Somatrogon contains the amino acid sequence of growth hormone plus three copies of the C-terminal peptide of human chorionic gonadotropin. The C-terminal modification extends the half-life of growth hormone to approximately 28 hours. Somatrogon will remain in circulation for six days, so weekly subcutaneous dosing is possible. The injection should be rotated each week between the abdomen, thighs, upper arms and buttocks. Doses are adjusted according to the concentration of insulin-like growth factor (IGF-1), body weight and growth velocity.
The recommended weekly dose of 0.66 mg/kg is based on an open-label phase II trial involving 53 children with growth hormone deficiency. These children had an average age of about six years. They were randomised to receive daily somatropin or one of three different doses of somatrogon once a week. Over a year, IGF-1 concentrations increased in all groups and the children grew. The efficacy of the recommended dose was similar to that of daily injections of somatropin.1
A phase III trial also compared weekly somatrogon with daily somatropin. In this open-label trial 224 previously untreated children, with an average age of 7.72 years, were studied for one year. At the end of the trial, the average annual height velocity was 10.10 cm/year for the 109 children given somatrogon and 9.78 cm/year for the 115 given somatropin. Bone maturation was similar in both groups.2
In the phase III trial injection-site reactions were the most frequent adverse events. Injection-site pain was experienced by 39.4% of the somatrogon group and 25.2% of the somatropin group. Erythema and itching at the injection site only occurred in the children given somatrogon. About 77% of this group developed antidrug antibodies, compared with about 16% of the somatropin group, but there was no evidence of neutralising activity. Like other growth hormone products somatrogon may have effects on glucose metabolism and adrenal function. Caution is required if the child requires treatment with a corticosteroid. Somatrogon is contraindicated in acute critical illness and children with cancer.
The phase III trial showed that somatrogon was not statistically inferior to somatropin.2 While the injections of somatrogon are less frequent they are more painful. Longer term follow-up is needed to address questions about immunogenicity and any effects from not having daily peaks and troughs in growth hormone concentrations. Treatment with somatrogon is recommended to end when there is closure of the epiphyseal growth plates.
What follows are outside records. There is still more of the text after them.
(* ===== verification/Format.v ===== *)
(** * The on-disk frame layout (sentinel-journal/src/format.rs)

    Segment and frame headers as bytes, their checksum, and the decoders with
    every refusal.  The theorems: what was encoded decodes to itself, and a
    frame corrupted in up to four consecutive covered bytes is never accepted. *)

From S2P Require Import Prelude Fixed Types Crc.

Definition MAGIC : list byte := str "SENTJRN" ++ [Byte.x01].
Definition VERSION : Z := 2.
Definition SEGMENT_HEADER_LEN : nat := 32.
Definition FRAME_HEADER_LEN : nat := 36.
Definition MAX_PAYLOAD : Z := Z.shiftl 1 20.
Definition SEGMENT_TARGET_BYTES : Z := Z.shiftl 64 20.

Module RecordKind.
Inductive t :=
| EpochClaimed | IntentPersisted | OrderEvent | Decision | Mark | Balance | Ticked.
End RecordKind.

#[export] Instance RecordKind_eq_dec : EqDecision RecordKind.t.
Proof. solve_decision. Defined.

#[export] Instance RecordKind_wire : WireEnum RecordKind.t := {
  enum_name := "RecordKind";
  ALL := [RecordKind.EpochClaimed; RecordKind.IntentPersisted; RecordKind.OrderEvent;
          RecordKind.Decision; RecordKind.Mark; RecordKind.Balance; RecordKind.Ticked];
  as_u8 k := match k with
    | RecordKind.EpochClaimed => 1 | RecordKind.IntentPersisted => 2
    | RecordKind.OrderEvent => 3 | RecordKind.Decision => 4 | RecordKind.Mark => 5
    | RecordKind.Balance => 6 | RecordKind.Ticked => 7 end;
  as_str k := match k with
    | RecordKind.EpochClaimed => str "EPOCH_CLAIMED"
    | RecordKind.IntentPersisted => str "INTENT_PERSISTED"
    | RecordKind.OrderEvent => str "ORDER_EVENT"
    | RecordKind.Decision => str "DECISION" | RecordKind.Mark => str "MARK"
    | RecordKind.Balance => str "BALANCE" | RecordKind.Ticked => str "TICKED" end;
}.

#[export] Instance RecordKind_laws : WireEnumLaws RecordKind.t.
Proof. solve_wire_laws. Qed.

Record FrameHeader := mkFrameHeader {
  fh_seq : Seq;
  fh_epoch : Epoch;
  fh_nanos : Nanos;
  fh_kind : RecordKind.t;
  fh_len : Z;
}.

#[export] Instance FrameHeader_eq_dec : EqDecision FrameHeader.
Proof. solve_decision. Defined.

Definition frame_len (h : FrameHeader) : nat := FRAME_HEADER_LEN + Z.to_nat (fh_len h).

Record SegmentHeader := mkSegmentHeader { sh_base_seq : Seq; sh_created : Nanos }.

#[export] Instance SegmentHeader_eq_dec : EqDecision SegmentHeader.
Proof. solve_decision. Defined.

Inductive FormatError :=
| NotAJournal
| UnsupportedVersion (found : Z)
| PayloadTooLarge (len : Z)
| Truncated (want have : Z)
| ChecksumMismatch (stored computed : Z)
| UnknownKind (kind : Z).

#[export] Instance FormatError_eq_dec : EqDecision FormatError.
Proof. solve_decision. Defined.

(** [take2], [take4], [take8]: the fixed-width reads. *)
Definition slice (n at_ : nat) (bytes : list byte) : list byte := take n (drop at_ bytes).

(** The encoders fill their whole array front to back, field by field. *)
Definition encode_segment_header (base_seq : Seq) (created : Nanos) : list byte :=
  MAGIC ++ le_bytes 4 VERSION ++ le_bytes 4 0 ++ le_bytes 8 base_seq ++ le_bytes 8 created.

Definition decode_segment_header (bytes : list byte) : result FormatError SegmentHeader :=
  if negb (bool_decide (slice 8 0 bytes = MAGIC)) then Err NotAJournal
  else
    let version := from_le (slice 4 8 bytes) in
    if negb (version =? VERSION) then Err (UnsupportedVersion version)
    else Ok (mkSegmentHeader (from_le (slice 8 16 bytes)) (from_le (slice 8 24 bytes))).

Definition encode_frame_header (h : FrameHeader) : list byte :=
  le_bytes 4 (fh_len h) ++ le_bytes 4 0 ++ le_bytes 8 (fh_seq h) ++
  le_bytes 8 (fh_epoch h) ++ le_bytes 8 (fh_nanos h) ++
  le_bytes 2 (as_u8 (fh_kind h)) ++ le_bytes 2 0.

(** Bytes 8 onward of the header, then the payload. *)
Definition frame_checksum (header payload : list byte) : Z :=
  update (checksum (drop 8 header)) payload.

(** [out[4..8].copy_from_slice(&v.to_le_bytes())]. *)
Definition put_checksum (header : list byte) (v : Z) : list byte :=
  take 4 header ++ le_bytes 4 v ++ drop 8 header.

Definition finish_frame_header (header payload : list byte) : list byte :=
  put_checksum header (frame_checksum header payload).

Definition decode_frame_header (bytes payload : list byte) :
    result FormatError FrameHeader :=
  let len := from_le (slice 4 0 bytes) in
  if MAX_PAYLOAD <? len then Err (PayloadTooLarge len)
  else if negb (Z.of_nat (length payload) =? len) then
    Err (Truncated len (Z.of_nat (length payload)))
  else
    let stored := from_le (slice 4 4 bytes) in
    let without_crc := put_checksum bytes 0 in
    let computed := frame_checksum without_crc payload in
    if negb (stored =? computed) then Err (ChecksumMismatch stored computed)
    else
      let kind_raw := from_le (slice 2 32 bytes) in
      kind ← ok_or (if kind_raw <=? 255 then ok (from_u8 kind_raw) else None)
               (UnknownKind kind_raw);
      Ok (mkFrameHeader (from_le (slice 8 8 bytes)) (from_le (slice 8 16 bytes))
            (from_le (slice 8 24 bytes)) kind len).

(** What the writer puts on disk for one record. *)
Definition encode_frame (h : FrameHeader) (payload : list byte) : list byte :=
  finish_frame_header (encode_frame_header h) payload ++ payload.

Definition u64_ok (z : Z) : Prop := 0 ≤ z < 2 ^ 64.

Record header_ok (h : FrameHeader) : Prop := {
  ho_seq : u64_ok (fh_seq h);
  ho_epoch : u64_ok (fh_epoch h);
  ho_nanos : u64_ok (fh_nanos h);
  ho_len : 0 ≤ fh_len h ≤ MAX_PAYLOAD;
}.

(** ** Field access *)

Lemma slice_here n l r : length l = n → slice n 0 (l ++ r) = l.
Proof. intros <-. unfold slice. by rewrite drop_0, take_app_length. Qed.

Lemma slice_skip n m l r : (length l ≤ m)%nat → slice n m (l ++ r) = slice n (m - length l) r.
Proof. intros. unfold slice. by rewrite drop_app_ge. Qed.

Lemma slice_all n l : length l = n → slice n 0 l = l.
Proof. intros <-. unfold slice. by rewrite drop_0, firstn_all. Qed.

Lemma take_slice l n k m : (n + k ≤ m)%nat → slice k n (take m l) = slice k n l.
Proof.
  intros. unfold slice. rewrite skipn_firstn_comm, take_take. f_equal. lia.
Qed.

(** Reads a field out of a concatenation of fields of known width. *)
Ltac read_field :=
  repeat first
    [ rewrite slice_here by (rewrite ?length_le_bytes; reflexivity)
    | rewrite slice_all by (rewrite ?length_le_bytes; reflexivity)
    | rewrite slice_skip by (rewrite ?length_le_bytes; simpl; lia);
      rewrite ?length_le_bytes; cbn [Nat.sub length] ].

Lemma length_encode_frame_header h : length (encode_frame_header h) = FRAME_HEADER_LEN.
Proof. unfold encode_frame_header. by rewrite !length_app, !length_le_bytes. Qed.

Lemma length_put_checksum b v : length b = FRAME_HEADER_LEN → length (put_checksum b v) = FRAME_HEADER_LEN.
Proof.
  intros H. unfold put_checksum.
  rewrite !length_app, length_le_bytes, length_take, length_drop, H. done.
Qed.

Lemma length_encode_frame h p :
  length (encode_frame h p) = (FRAME_HEADER_LEN + length p)%nat.
Proof.
  unfold encode_frame, finish_frame_header.
  by rewrite length_app, length_put_checksum by apply length_encode_frame_header.
Qed.

Lemma drop_put_checksum b v : length b = FRAME_HEADER_LEN → drop 8 (put_checksum b v) = drop 8 b.
Proof.
  intros H. unfold put_checksum. rewrite app_assoc, drop_app_length'; [done|].
  rewrite length_app, length_take, length_le_bytes, H. done.
Qed.

Lemma put_put_checksum b v w :
  length b = FRAME_HEADER_LEN → put_checksum (put_checksum b v) w = put_checksum b w.
Proof.
  intros H. unfold put_checksum at 1. rewrite drop_put_checksum by done.
  unfold put_checksum. rewrite take_app_length'; [done|].
  by rewrite length_take, H.
Qed.

Lemma frame_checksum_app h p : frame_checksum h p = checksum (drop 8 h ++ p).
Proof. unfold frame_checksum, checksum. by rewrite <-update_app. Qed.

Lemma frame_checksum_u32 h p : u32_ok (frame_checksum h p).
Proof. rewrite frame_checksum_app. apply u32_update. vm_compute. by split. Qed.

(** The checksum a reader computes over a finished header is the one stored. *)
Lemma frame_checksum_put b v p :
  length b = FRAME_HEADER_LEN → frame_checksum (put_checksum b v) p = frame_checksum b p.
Proof. intros. unfold frame_checksum. by rewrite drop_put_checksum. Qed.

Lemma stored_checksum b v :
  length b = FRAME_HEADER_LEN → u32_ok v → from_le (slice 4 4 (put_checksum b v)) = v.
Proof.
  intros H Hv. unfold put_checksum.
  rewrite slice_skip by (rewrite length_take; lia).
  rewrite length_take, H. cbn [Nat.sub Nat.min FRAME_HEADER_LEN].
  rewrite slice_here by apply length_le_bytes. by apply from_le_bytes.
Qed.

Lemma frame_roundtrip h p :
  header_ok h → Z.of_nat (length p) = fh_len h →
  decode_frame_header (finish_frame_header (encode_frame_header h) p) p = Ok h.
Proof.
  intros [Hs He Hn Hl] Hp. unfold decode_frame_header, finish_frame_header.
  set (crc := frame_checksum (encode_frame_header h) p).
  pose proof (length_encode_frame_header h) as Hlen.
  rewrite stored_checksum by (done || apply frame_checksum_u32).
  rewrite put_put_checksum, frame_checksum_put by done. fold crc.
  rewrite Z.eqb_refl. simpl negb. cbn iota.
  assert (take 4 (encode_frame_header h) = le_bytes 4 (fh_len h)) as Ht.
  { unfold encode_frame_header. by rewrite take_app_length' by (by rewrite length_le_bytes). }
  assert (drop 8 (encode_frame_header h) =
    le_bytes 8 (fh_seq h) ++ le_bytes 8 (fh_epoch h) ++ le_bytes 8 (fh_nanos h) ++
    le_bytes 2 (as_u8 (fh_kind h)) ++ le_bytes 2 0) as Hd.
  { unfold encode_frame_header. rewrite app_assoc, drop_app_length'; [done|].
    by rewrite length_app, !length_le_bytes. }
  unfold put_checksum. rewrite Ht, Hd. read_field.
  pose proof (as_u8_byte (fh_kind h)) as Hk. unfold u64_ok, MAX_PAYLOAD in *.
  assert (Z.shiftl 1 20 < 2 ^ 32) by done.
  rewrite !from_le_bytes by (simpl Z.of_nat; lia).
  rewrite Hp, Z.eqb_refl. simpl negb. cbn iota.
  rewrite (proj2 (Z.ltb_ge _ _)), (proj2 (Z.leb_le _ _)) by lia.
  rewrite from_u8_as_u8. by destruct h.
Qed.

(** A frame whose stored checksum is not that of its bytes is refused as such. *)
Lemma decode_mismatch bytes payload :
  length bytes = FRAME_HEADER_LEN →
  from_le (slice 4 0 bytes) ≤ MAX_PAYLOAD →
  Z.of_nat (length payload) = from_le (slice 4 0 bytes) →
  from_le (slice 4 4 bytes) ≠ checksum (drop 8 bytes ++ payload) →
  decode_frame_header bytes payload =
    Err (ChecksumMismatch (from_le (slice 4 4 bytes)) (checksum (drop 8 bytes ++ payload))).
Proof.
  intros Hb Hm Hp Hc. unfold decode_frame_header.
  rewrite (proj2 (Z.ltb_ge _ _)), Hp, Z.eqb_refl by done. simpl negb. cbn iota.
  rewrite frame_checksum_put, frame_checksum_app by done.
  by rewrite (proj2 (Z.eqb_neq _ _)) by done.
Qed.

(** The fields a written frame opens with, and what its checksum covers. *)
Lemma encode_frame_prefix h p :
  header_ok h → Z.of_nat (length p) = fh_len h →
  let frame := encode_frame h p in
  from_le (slice 4 0 frame) = fh_len h ∧
  from_le (slice 4 4 frame) = checksum (drop 8 frame).
Proof.
  intros [_ _ _ Hl] Hp frame. unfold frame, encode_frame, finish_frame_header.
  pose proof (length_encode_frame_header h) as Hle. split.
  - unfold put_checksum, encode_frame_header.
    rewrite take_app_length' by (by rewrite length_le_bytes).
    rewrite <-!app_assoc. read_field. rewrite from_le_bytes; [done|].
    unfold MAX_PAYLOAD in Hl. assert (Z.shiftl 1 20 < 2 ^ 32) by done. simpl Z.of_nat. lia.
  - set (hd := encode_frame_header h) in *. set (c := frame_checksum hd p).
    pose proof (length_put_checksum hd c Hle) as Hlp.
    assert (slice 4 4 (put_checksum hd c ++ p) = slice 4 4 (put_checksum hd c)) as ->.
    { unfold slice. rewrite drop_app_le, take_app_le; [done| |]; rewrite ?length_drop, Hlp; unfold FRAME_HEADER_LEN; lia. }
    rewrite stored_checksum by (done || apply frame_checksum_u32).
    rewrite drop_app_le by (rewrite Hlp; unfold FRAME_HEADER_LEN; lia).
    rewrite drop_put_checksum by done. apply frame_checksum_app.
Qed.

(** ** Properties *)

(** A frame read back from what the writer put on disk carries the header
    that was written, for every header and payload the format can hold. *)
Theorem frame_header_roundtrip h payload :
  header_ok h → Z.of_nat (length payload) = fh_len h →
  let frame := encode_frame h payload in
  length frame = frame_len h ∧
  decode_frame_header (take FRAME_HEADER_LEN frame) (drop FRAME_HEADER_LEN frame) = Ok h.
Proof.
  intros Hh Hp frame. unfold frame, frame_len. split.
  - rewrite length_encode_frame. lia.
  - unfold encode_frame, finish_frame_header.
    pose proof (length_put_checksum _ (frame_checksum (encode_frame_header h) payload)
      (length_encode_frame_header h)) as E.
    rewrite take_app_length', drop_app_length' by done. by apply frame_roundtrip.
Qed.

Definition ex_header : FrameHeader := mkFrameHeader 41 3 1000 RecordKind.Decision 5.

Lemma ex_header_ok : header_ok ex_header.
Proof. split; vm_compute; split; congruence. Qed.

Lemma frame_header_roundtrip_witness :
  let frame := encode_frame ex_header (str "hello") in
  length frame = frame_len ex_header ∧
  decode_frame_header (take FRAME_HEADER_LEN frame) (drop FRAME_HEADER_LEN frame) =
    Ok ex_header.
Proof. apply frame_header_roundtrip; [exact ex_header_ok | reflexivity]. Defined.

(** When up to four consecutive bytes of a written frame, past its
    checksum field, are replaced by others, whatever else the bytes then say the
    frame is not decoded: the reader stops there instead of replaying it. *)
Theorem corrupt_frame_refused h payload pre x y post :
  header_ok h → Z.of_nat (length payload) = fh_len h →
  drop 8 (encode_frame h payload) = pre ++ x ++ post →
  length x = length y → (length x ≤ 4)%nat → x ≠ y →
  let bad := take 8 (encode_frame h payload) ++ pre ++ y ++ post in
  ∃ stored computed,
    decode_frame_header (take FRAME_HEADER_LEN bad) (drop FRAME_HEADER_LEN bad) =
      Err (ChecksumMismatch stored computed).
Proof.
  intros Hh Hp Hsplit Hxy H4 Hne bad.
  set (frame := encode_frame h payload) in *.
  destruct (encode_frame_prefix h payload Hh Hp) as [Hlenf Hcrc]. fold frame in Hlenf, Hcrc.
  assert (length frame = (36 + length payload)%nat) as Hlf by apply length_encode_frame.
  assert (length frame = length bad) as Hlen.
  { rewrite <-(take_drop 8 frame). unfold bad. rewrite Hsplit, !length_app. lia. }
  assert (take 8 bad = take 8 frame) as Ht8.
  { unfold bad. apply take_app_length'. rewrite length_take. lia. }
  assert (drop 8 bad = pre ++ y ++ post) as Hd8.
  { unfold bad. apply drop_app_length'. rewrite length_take. lia. }
  assert (∀ n k, (n + k ≤ 8)%nat → slice k n (take 36 bad) = slice k n frame) as Hfld.
  { intros n k Hnk. rewrite <-(take_slice frame n k 8), <-(take_slice (take 36 bad) n k 8) by lia.
    rewrite take_take. simpl Nat.min. by rewrite Ht8. }
  rewrite <-(Hfld 0 4)%nat in Hlenf by lia. rewrite <-(Hfld 4 4)%nat in Hcrc by lia.
  assert (drop 8 (take 36 bad) ++ drop 36 bad = drop 8 bad) as Hcov.
  { rewrite <-(take_drop 36 bad) at 3. rewrite drop_app_le; [done|]. rewrite length_take. lia. }
  do 2 eexists. unfold FRAME_HEADER_LEN. apply decode_mismatch.
  - rewrite length_take. unfold FRAME_HEADER_LEN. lia.
  - destruct Hh. lia.
  - rewrite length_drop. lia.
  - rewrite Hcov, Hcrc, Hsplit, Hd8. intros E.
    by apply update_burst in E; [|vm_compute; by split|done..].
Qed.

Lemma corrupt_frame_refused_witness :
  let frame := encode_frame ex_header (str "hello") in
  let bad := take 8 frame ++ take 28 (drop 8 frame) ++ str "jell" ++ str "o" in
  ∃ stored computed,
    decode_frame_header (take FRAME_HEADER_LEN bad) (drop FRAME_HEADER_LEN bad) =
      Err (ChecksumMismatch stored computed).
Proof.
  apply (corrupt_frame_refused ex_header (str "hello") _ (str "hell") (str "jell"));
    [exact ex_header_ok | reflexivity | vm_compute; reflexivity | reflexivity
    | simpl; lia | discriminate].
Defined.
At the time the comment was prepared, information about this drug was available on the website of the European Medicines Agency.
Some of the views expressed in the following notes on newly approved products should be regarded as preliminary, as there may be limited published data at the time of publication, and little experience in Australia of their safety or efficacy. However, the Editorial Executive Committee believes that comments made in good faith at an early stage may still be of value. Before new drugs are prescribed, the Committee believes it is important that more detailed information is obtained from the manufacturer’s approved product information, a drug information centre or some other appropriate source.